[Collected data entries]
----------------------------------------

(** X3.  The scheduler is reached by an accepted Lock and by nothing else:
    Release, Fetch and FetchAll leave it as it is and call it never; Lock
    calls RegisterTTL once when its ttl is above zero and the store
    returned no error, and otherwise not at all. *)
Theorem scheduler_only_on_accepted_Lock h :
  (forall req : ReleaseRequest,
      lockPick (snd (Release req h)) = lockPick h /\
      registrations (calls (snd (Release req h))) = registrations (calls h))
  /\
  (forall req : FetchRequest,
      lockPick (snd (Fetch req h)) = lockPick h /\
      registrations (calls (snd (Fetch req h))) = registrations (calls h))
  /\
  (forall req : FetchAllRequest,
      lockPick (snd (FetchAll req h)) = lockPick h /\
      registrations (calls (snd (FetchAll req h))) = registrations (calls h))
  /\
  (forall req : LockRequest,
      let out := snd (db.Lock_ (db_ h) (LockRequest_Resource req)
                               (LockRequest_TtlInSeconds req)) in
      if (0 <? LockRequest_TtlInSeconds req) && bool_decide (snd out = None)
      then registrations (calls (snd (Lock req h)))
           = registrations (calls h) ++ [CallRegisterTTL (fst out)]
      else registrations (calls (snd (Lock req h))) = registrations (calls h)
           /\ lockPick (snd (Lock req h)) = lockPick h).
Proof.
  split; [|split; [|split]]; intros req.
  - rewrite Release_unfold. destruct (db.Release (db_ h) _) as [d e]; cbn.
    rewrite registrations_app. cbn. by rewrite app_nil_r.
  - rewrite Fetch_unfold. destruct (db.Fetch (db_ h) _) as [d out]; cbn.
    rewrite registrations_app. cbn. by rewrite app_nil_r.
  - rewrite FetchAll_unfold. destruct (db.FetchAll (db_ h)) as [d out]; cbn.
    rewrite registrations_app. cbn. by rewrite app_nil_r.
  - cbn zeta.
    destruct (Z_le_gt_dec (LockRequest_TtlInSeconds req) 0) as [Hle|Hgt].
    + assert ((0 <? LockRequest_TtlInSeconds req) = false) as ->
        by (apply Z.ltb_ge; lia).
      cbn [andb]. by rewrite Lock_invalid_ttl.
    + assert ((0 <? LockRequest_TtlInSeconds req) = true) as ->
        by (apply Z.ltb_lt; lia).
      cbn [andb]. rewrite Lock_valid_ttl by lia.
      destruct (db.Lock_ (db_ h) _ _) as [d [lk [e|]]]; cbn;
        rewrite !registrations_app; cbn; by rewrite ?app_nil_r.
Qed.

----------------------------------------

Among the records above, extract exactly the lines from the line with "Release, Fetch and" to the line with "lockPick (snd (Release", both lines included, and leave out the rest.

    Release, Fetch and FetchAll leave it as it is and call it never; Lock
    calls RegisterTTL once when its ttl is above zero and the store
    returned no error, and otherwise not at all. *)
Theorem scheduler_only_on_accepted_Lock h :
  (forall req : ReleaseRequest,
      lockPick (snd (Release req h)) = lockPick h /\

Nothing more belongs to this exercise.